### RECORDS PROVIDED

(** * mdexplorer: the tool-mediation core, embedded and verified

    A shallow embedding of the server actions, the agent tools and the
    accept path of the markdown explorer.

    Conventions of the model.
    - A JavaScript string is a [string] of 8-bit code units, the Latin-1
      range of UTF-16; [toLowerCase], [trim] and the UTF-8 size are the
      JavaScript ones restricted to that range.
    - Paths follow the POSIX flavour of Node's [path] module ([sep] is "/");
      [process.cwd()] is the section variable [cwd].
    - The disk is a tree of directories and regular files; every [fs/promises]
      call is a computation in a state-and-exception monad over it.  The one
      unbounded loop of the program, in [duplicateFile], runs on fuel, and a
      computation whose fuel runs out has the outcome [Diverge], which no
      [catch] intercepts.
    - [readSettings()] is modelled by the settings record it returns, and
      [console.log] is not modelled. *)

From Stdlib Require Import List String Ascii Bool Arith ZArith NArith Lia.
From Stdlib Require Import Permutation Sorted DecimalString DecimalN DecimalPos Finite.
From Stdlib Require Import OrdersEx.
Import ListNotations.
Open Scope string_scope.

Set Implicit Arguments.
Set Warnings "-register-all".

(** ** JavaScript string primitives *)

Module JS.

(** [s.startsWith(p)] *)
Fixpoint startsWith (s p : string) {struct p} : bool :=
  match p, s with
  | EmptyString, _ => true
  | String x p', String c s' => Ascii.eqb c x && startsWith s' p'
  | String _ _, EmptyString => false
  end.

Definition rev_string (s : string) : string :=
  string_of_list_ascii (rev (list_ascii_of_string s)).

(** [s.endsWith(p)] *)
Definition endsWith (s p : string) : bool :=
  startsWith (rev_string s) (rev_string p).
(** * PL/Proxy remote execution engine (execute.c, query.c, plproxy.h)

    A shallow embedding of the execution logic of PL/Proxy: partition
    tagging, argument splitting, the asynchronous connection driver and the
    final result validation.  The C code is stateful and raises PostgreSQL
    errors (longjmp); it is embedded in a state-and-exception monad over the
    cluster.  Everything the code asks of libpq, SPI, poll(2) and the clock
    is answered by an oracle record [Env], indexed by a tick counter that
    advances on every external call, so a statement quantified over [Env]
    holds for every behaviour of the outside world. *)

From Stdlib Require Import ZArith Lia Bool String Ascii List.
From stdpp Require Import base list.
Import ListNotations.

Local Open Scope string_scope.
Local Open Scope list_scope.
Local Open Scope Z_scope.

(** ** Machine integers *)

(** Conversion to [uint32] and to [int] (32 bits, two's complement). *)
Definition to_uint32 (z : Z) : Z := z mod 2 ^ 32.
Definition to_int32 (z : Z) : Z := (z + 2 ^ 31) mod 2 ^ 32 - 2 ^ 31.
Definition to_int16 (z : Z) : Z := (z + 2 ^ 15) mod 2 ^ 16 - 2 ^ 15.
Definition to_int64 (z : Z) : Z := (z + 2 ^ 63) mod 2 ^ 64 - 2 ^ 63.

(** A [Datum] passed by value is a machine word; the [DatumGetIntN] macros
    cast it to the signed type of that width. *)
Definition Datum := Z.
Definition DatumGetInt16 (d : Datum) : Z := to_int16 d.
Definition DatumGetInt32 (d : Datum) : Z := to_int32 d.
Definition DatumGetInt64 (d : Datum) : Z := to_int64 d.

Definition Oid := Z.
Definition InvalidOid : Oid := 0.
Definition INT8OID : Oid := 20.
Definition INT2OID : Oid := 21.
Definition INT4OID : Oid := 23.

Definition FUNC_MAX_ARGS : nat := 100%nat.
Definition PLPROXY_IDLE_CONN_CHECK : Z := 2.

(** ** Data model (plproxy.h) *)

Inductive RunOnType :=
| R_UNSET   (* zero-initialised, not one of the enumerators *)
| R_HASH
| R_ALL
| R_ANY
| R_EXACT.

Inductive ConnState :=
| C_NONE
| C_CONNECT_WRITE
| C_CONNECT_READ
| C_READY
| C_QUERY_WRITE
| C_QUERY_READ
| C_DONE.

Record ProxyConfig := {
  connect_timeout : Z;
  query_timeout : Z;
  connection_lifetime : Z;
  disable_binary : Z
}.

######

§ REQUIRED WORK
Repeat the records. Match them exactly.

§ SOLVED PROBLEM
(** * mdexplorer: the tool-mediation core, embedded and verified

    A shallow embedding of the server actions, the agent tools and the
    accept path of the markdown explorer.

    Conventions of the model.
    - A JavaScript string is a [string] of 8-bit code units, the Latin-1
      range of UTF-16; [toLowerCase], [trim] and the UTF-8 size are the
      JavaScript ones restricted to that range.
    - Paths follow the POSIX flavour of Node's [path] module ([sep] is "/");
      [process.cwd()] is the section variable [cwd].
    - The disk is a tree of directories and regular files; every [fs/promises]
      call is a computation in a state-and-exception monad over it.  The one
      unbounded loop of the program, in [duplicateFile], runs on fuel, and a
      computation whose fuel runs out has the outcome [Diverge], which no
      [catch] intercepts.
    - [readSettings()] is modelled by the settings record it returns, and
      [console.log] is not modelled. *)

From Stdlib Require Import List String Ascii Bool Arith ZArith NArith Lia.
From Stdlib Require Import Permutation Sorted DecimalString DecimalN DecimalPos Finite.
From Stdlib Require Import OrdersEx.
Import ListNotations.
Open Scope string_scope.

Set Implicit Arguments.
Set Warnings "-register-all".

(** ** JavaScript string primitives *)

Module JS.

(** [s.startsWith(p)] *)
Fixpoint startsWith (s p : string) {struct p} : bool :=
  match p, s with
  | EmptyString, _ => true
  | String x p', String c s' => Ascii.eqb c x && startsWith s' p'
  | String _ _, EmptyString => false
  end.

Definition rev_string (s : string) : string :=
  string_of_list_ascii (rev (list_ascii_of_string s)).

(** [s.endsWith(p)] *)
Definition endsWith (s p : string) : bool :=
  startsWith (rev_string s) (rev_string p).
(** * PL/Proxy remote execution engine (execute.c, query.c, plproxy.h)

    A shallow embedding of the execution logic of PL/Proxy: partition
    tagging, argument splitting, the asynchronous connection driver and the
    final result validation.  The C code is stateful and raises PostgreSQL
    errors (longjmp); it is embedded in a state-and-exception monad over the
    cluster.  Everything the code asks of libpq, SPI, poll(2) and the clock
    is answered by an oracle record [Env], indexed by a tick counter that
    advances on every external call, so a statement quantified over [Env]
    holds for every behaviour of the outside world. *)

From Stdlib Require Import ZArith Lia Bool String Ascii List.
From stdpp Require Import base list.
Import ListNotations.

Local Open Scope string_scope.
Local Open Scope list_scope.
Local Open Scope Z_scope.

(** ** Machine integers *)

(** Conversion to [uint32] and to [int] (32 bits, two's complement). *)
Definition to_uint32 (z : Z) : Z := z mod 2 ^ 32.
Definition to_int32 (z : Z) : Z := (z + 2 ^ 31) mod 2 ^ 32 - 2 ^ 31.
Definition to_int16 (z : Z) : Z := (z + 2 ^ 15) mod 2 ^ 16 - 2 ^ 15.
Definition to_int64 (z : Z) : Z := (z + 2 ^ 63) mod 2 ^ 64 - 2 ^ 63.

(** A [Datum] passed by value is a machine word; the [DatumGetIntN] macros
    cast it to the signed type of that width. *)
Definition Datum := Z.
Definition DatumGetInt16 (d : Datum) : Z := to_int16 d.
Definition DatumGetInt32 (d : Datum) : Z := to_int32 d.
Definition DatumGetInt64 (d : Datum) : Z := to_int64 d.

Definition Oid := Z.
Definition InvalidOid : Oid := 0.
Definition INT8OID : Oid := 20.
Definition INT2OID : Oid := 21.
Definition INT4OID : Oid := 23.

Definition FUNC_MAX_ARGS : nat := 100%nat.
Definition PLPROXY_IDLE_CONN_CHECK : Z := 2.

(** ** Data model (plproxy.h) *)

Inductive RunOnType :=
| R_UNSET   (* zero-initialised, not one of the enumerators *)
| R_HASH
| R_ALL
| R_ANY
| R_EXACT.

Inductive ConnState :=
| C_NONE
| C_CONNECT_WRITE
| C_CONNECT_READ
| C_READY
| C_QUERY_WRITE
| C_QUERY_READ
| C_DONE.

Record ProxyConfig := {
  connect_timeout : Z;
  query_timeout : Z;
  connection_lifetime : Z;
  disable_binary : Z
}.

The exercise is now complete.